Problem description — After locating the line with "iteration order matters" in the data that follows, return it and every later line exactly, up to and including the line with "(Returns tt, f s).".

(Beginning of Input for this task)

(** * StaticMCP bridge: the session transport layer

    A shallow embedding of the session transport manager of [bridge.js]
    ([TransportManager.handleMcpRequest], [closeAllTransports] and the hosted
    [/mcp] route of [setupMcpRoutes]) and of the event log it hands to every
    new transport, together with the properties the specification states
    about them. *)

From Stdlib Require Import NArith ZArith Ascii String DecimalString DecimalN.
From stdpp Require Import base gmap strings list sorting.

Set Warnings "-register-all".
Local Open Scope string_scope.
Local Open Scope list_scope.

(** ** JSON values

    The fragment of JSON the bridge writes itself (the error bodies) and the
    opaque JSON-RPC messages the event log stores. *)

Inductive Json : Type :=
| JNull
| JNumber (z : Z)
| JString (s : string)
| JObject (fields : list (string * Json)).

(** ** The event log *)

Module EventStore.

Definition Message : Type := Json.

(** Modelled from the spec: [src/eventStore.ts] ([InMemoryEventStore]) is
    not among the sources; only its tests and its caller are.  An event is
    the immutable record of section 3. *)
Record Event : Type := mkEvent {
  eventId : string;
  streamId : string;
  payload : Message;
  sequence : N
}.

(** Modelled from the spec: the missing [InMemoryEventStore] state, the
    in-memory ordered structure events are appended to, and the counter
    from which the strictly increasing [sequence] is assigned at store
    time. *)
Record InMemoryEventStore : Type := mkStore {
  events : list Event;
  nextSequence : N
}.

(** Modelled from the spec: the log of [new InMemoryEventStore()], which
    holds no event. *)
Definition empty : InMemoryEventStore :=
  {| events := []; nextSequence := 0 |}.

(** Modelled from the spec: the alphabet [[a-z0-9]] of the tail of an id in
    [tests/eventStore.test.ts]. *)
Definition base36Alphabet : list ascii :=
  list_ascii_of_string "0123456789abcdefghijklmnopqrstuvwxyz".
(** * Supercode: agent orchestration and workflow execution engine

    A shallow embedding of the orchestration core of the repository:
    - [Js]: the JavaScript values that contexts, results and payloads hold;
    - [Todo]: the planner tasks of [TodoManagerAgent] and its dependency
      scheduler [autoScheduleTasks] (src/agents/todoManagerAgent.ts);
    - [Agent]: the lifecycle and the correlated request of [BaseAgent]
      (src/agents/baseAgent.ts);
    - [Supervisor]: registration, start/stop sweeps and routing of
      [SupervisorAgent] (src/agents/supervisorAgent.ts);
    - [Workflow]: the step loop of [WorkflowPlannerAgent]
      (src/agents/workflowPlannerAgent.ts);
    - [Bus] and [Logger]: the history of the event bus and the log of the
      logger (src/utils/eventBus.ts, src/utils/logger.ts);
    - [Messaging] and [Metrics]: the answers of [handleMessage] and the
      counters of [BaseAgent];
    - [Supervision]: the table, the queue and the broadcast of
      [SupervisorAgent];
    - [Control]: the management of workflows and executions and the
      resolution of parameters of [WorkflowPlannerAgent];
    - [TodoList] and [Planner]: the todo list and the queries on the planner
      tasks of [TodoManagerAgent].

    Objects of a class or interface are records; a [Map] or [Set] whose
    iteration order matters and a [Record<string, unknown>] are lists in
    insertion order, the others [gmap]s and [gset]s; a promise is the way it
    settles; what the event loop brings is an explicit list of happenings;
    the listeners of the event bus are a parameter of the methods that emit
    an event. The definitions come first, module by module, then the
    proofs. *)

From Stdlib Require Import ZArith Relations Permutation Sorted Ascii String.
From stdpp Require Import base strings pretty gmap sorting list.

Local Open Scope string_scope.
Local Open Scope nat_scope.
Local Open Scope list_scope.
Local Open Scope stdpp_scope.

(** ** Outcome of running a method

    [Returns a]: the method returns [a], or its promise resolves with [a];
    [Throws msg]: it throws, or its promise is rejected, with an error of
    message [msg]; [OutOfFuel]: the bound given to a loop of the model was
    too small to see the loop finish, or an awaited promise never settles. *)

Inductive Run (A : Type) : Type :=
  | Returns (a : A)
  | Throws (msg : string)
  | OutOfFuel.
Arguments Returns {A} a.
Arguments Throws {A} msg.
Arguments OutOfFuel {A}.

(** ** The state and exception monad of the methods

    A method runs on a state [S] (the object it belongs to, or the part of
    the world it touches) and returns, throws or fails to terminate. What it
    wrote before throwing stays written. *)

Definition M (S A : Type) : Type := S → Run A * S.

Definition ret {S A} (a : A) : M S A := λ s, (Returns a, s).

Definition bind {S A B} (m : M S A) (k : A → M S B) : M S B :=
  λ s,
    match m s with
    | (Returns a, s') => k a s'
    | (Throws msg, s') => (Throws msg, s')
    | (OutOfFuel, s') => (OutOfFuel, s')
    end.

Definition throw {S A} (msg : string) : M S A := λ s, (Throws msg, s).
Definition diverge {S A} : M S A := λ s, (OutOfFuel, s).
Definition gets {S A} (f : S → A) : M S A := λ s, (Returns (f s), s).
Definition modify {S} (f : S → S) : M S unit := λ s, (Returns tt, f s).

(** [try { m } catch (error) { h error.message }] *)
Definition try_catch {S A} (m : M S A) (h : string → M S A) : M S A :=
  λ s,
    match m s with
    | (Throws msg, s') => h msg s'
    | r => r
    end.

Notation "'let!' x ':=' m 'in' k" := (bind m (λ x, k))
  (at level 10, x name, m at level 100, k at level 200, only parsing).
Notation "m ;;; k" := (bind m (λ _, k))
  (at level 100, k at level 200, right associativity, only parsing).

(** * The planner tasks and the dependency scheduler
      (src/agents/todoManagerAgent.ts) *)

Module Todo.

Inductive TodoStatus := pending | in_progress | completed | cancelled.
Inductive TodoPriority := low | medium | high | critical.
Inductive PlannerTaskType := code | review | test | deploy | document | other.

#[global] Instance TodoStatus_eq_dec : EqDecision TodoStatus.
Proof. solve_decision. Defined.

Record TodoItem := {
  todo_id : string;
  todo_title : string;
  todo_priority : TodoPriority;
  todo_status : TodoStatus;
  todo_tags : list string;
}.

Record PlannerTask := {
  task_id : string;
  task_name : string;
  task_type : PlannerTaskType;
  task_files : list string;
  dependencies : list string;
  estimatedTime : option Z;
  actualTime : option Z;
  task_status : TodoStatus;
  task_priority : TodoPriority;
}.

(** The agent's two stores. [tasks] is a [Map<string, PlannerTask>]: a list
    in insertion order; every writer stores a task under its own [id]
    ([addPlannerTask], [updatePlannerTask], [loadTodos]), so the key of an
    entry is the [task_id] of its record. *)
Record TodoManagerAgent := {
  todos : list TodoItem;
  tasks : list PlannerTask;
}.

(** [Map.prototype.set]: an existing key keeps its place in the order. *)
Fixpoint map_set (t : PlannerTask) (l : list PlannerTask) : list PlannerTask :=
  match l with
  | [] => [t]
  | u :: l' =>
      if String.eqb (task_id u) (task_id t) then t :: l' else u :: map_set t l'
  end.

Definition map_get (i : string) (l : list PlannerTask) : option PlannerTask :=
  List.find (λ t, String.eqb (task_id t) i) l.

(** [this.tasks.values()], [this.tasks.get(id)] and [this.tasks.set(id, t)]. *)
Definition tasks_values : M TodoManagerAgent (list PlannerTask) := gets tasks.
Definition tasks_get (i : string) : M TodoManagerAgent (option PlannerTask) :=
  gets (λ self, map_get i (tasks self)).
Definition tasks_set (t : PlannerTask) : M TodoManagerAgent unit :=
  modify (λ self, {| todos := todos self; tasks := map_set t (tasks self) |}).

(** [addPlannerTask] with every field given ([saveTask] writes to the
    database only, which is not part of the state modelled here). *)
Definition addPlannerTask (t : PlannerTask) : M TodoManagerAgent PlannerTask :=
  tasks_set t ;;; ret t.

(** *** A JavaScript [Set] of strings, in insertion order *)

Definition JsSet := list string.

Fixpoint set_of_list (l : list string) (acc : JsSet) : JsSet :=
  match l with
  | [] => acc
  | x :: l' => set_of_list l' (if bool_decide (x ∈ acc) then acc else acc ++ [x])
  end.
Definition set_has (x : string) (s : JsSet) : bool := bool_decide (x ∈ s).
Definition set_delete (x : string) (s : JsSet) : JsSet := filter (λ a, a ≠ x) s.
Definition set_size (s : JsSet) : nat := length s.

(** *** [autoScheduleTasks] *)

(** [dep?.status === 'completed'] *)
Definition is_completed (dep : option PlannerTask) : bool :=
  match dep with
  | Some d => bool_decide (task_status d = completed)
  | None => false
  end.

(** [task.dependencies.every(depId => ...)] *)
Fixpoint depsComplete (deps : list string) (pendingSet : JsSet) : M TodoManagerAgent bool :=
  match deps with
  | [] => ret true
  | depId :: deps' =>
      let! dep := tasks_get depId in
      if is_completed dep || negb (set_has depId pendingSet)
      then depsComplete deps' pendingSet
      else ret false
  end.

(End of Input for this task)

Reply —
    iteration order matters and a [Record<string, unknown>] are lists in
    insertion order, the others [gmap]s and [gset]s; a promise is the way it
    settles; what the event loop brings is an explicit list of happenings;
    the listeners of the event bus are a parameter of the methods that emit
    an event. The definitions come first, module by module, then the
    proofs. *)

From Stdlib Require Import ZArith Relations Permutation Sorted Ascii String.
From stdpp Require Import base strings pretty gmap sorting list.

Local Open Scope string_scope.
Local Open Scope nat_scope.
Local Open Scope list_scope.
Local Open Scope stdpp_scope.

(** ** Outcome of running a method

    [Returns a]: the method returns [a], or its promise resolves with [a];
    [Throws msg]: it throws, or its promise is rejected, with an error of
    message [msg]; [OutOfFuel]: the bound given to a loop of the model was
    too small to see the loop finish, or an awaited promise never settles. *)

Inductive Run (A : Type) : Type :=
  | Returns (a : A)
  | Throws (msg : string)
  | OutOfFuel.
Arguments Returns {A} a.
Arguments Throws {A} msg.
Arguments OutOfFuel {A}.

(** ** The state and exception monad of the methods

    A method runs on a state [S] (the object it belongs to, or the part of
    the world it touches) and returns, throws or fails to terminate. What it
    wrote before throwing stays written. *)

Definition M (S A : Type) : Type := S → Run A * S.

Definition ret {S A} (a : A) : M S A := λ s, (Returns a, s).

Definition bind {S A B} (m : M S A) (k : A → M S B) : M S B :=
  λ s,
    match m s with
    | (Returns a, s') => k a s'
    | (Throws msg, s') => (Throws msg, s')
    | (OutOfFuel, s') => (OutOfFuel, s')
    end.

Definition throw {S A} (msg : string) : M S A := λ s, (Throws msg, s).
Definition diverge {S A} : M S A := λ s, (OutOfFuel, s).
Definition gets {S A} (f : S → A) : M S A := λ s, (Returns (f s), s).
Definition modify {S} (f : S → S) : M S unit := λ s, (Returns tt, f s).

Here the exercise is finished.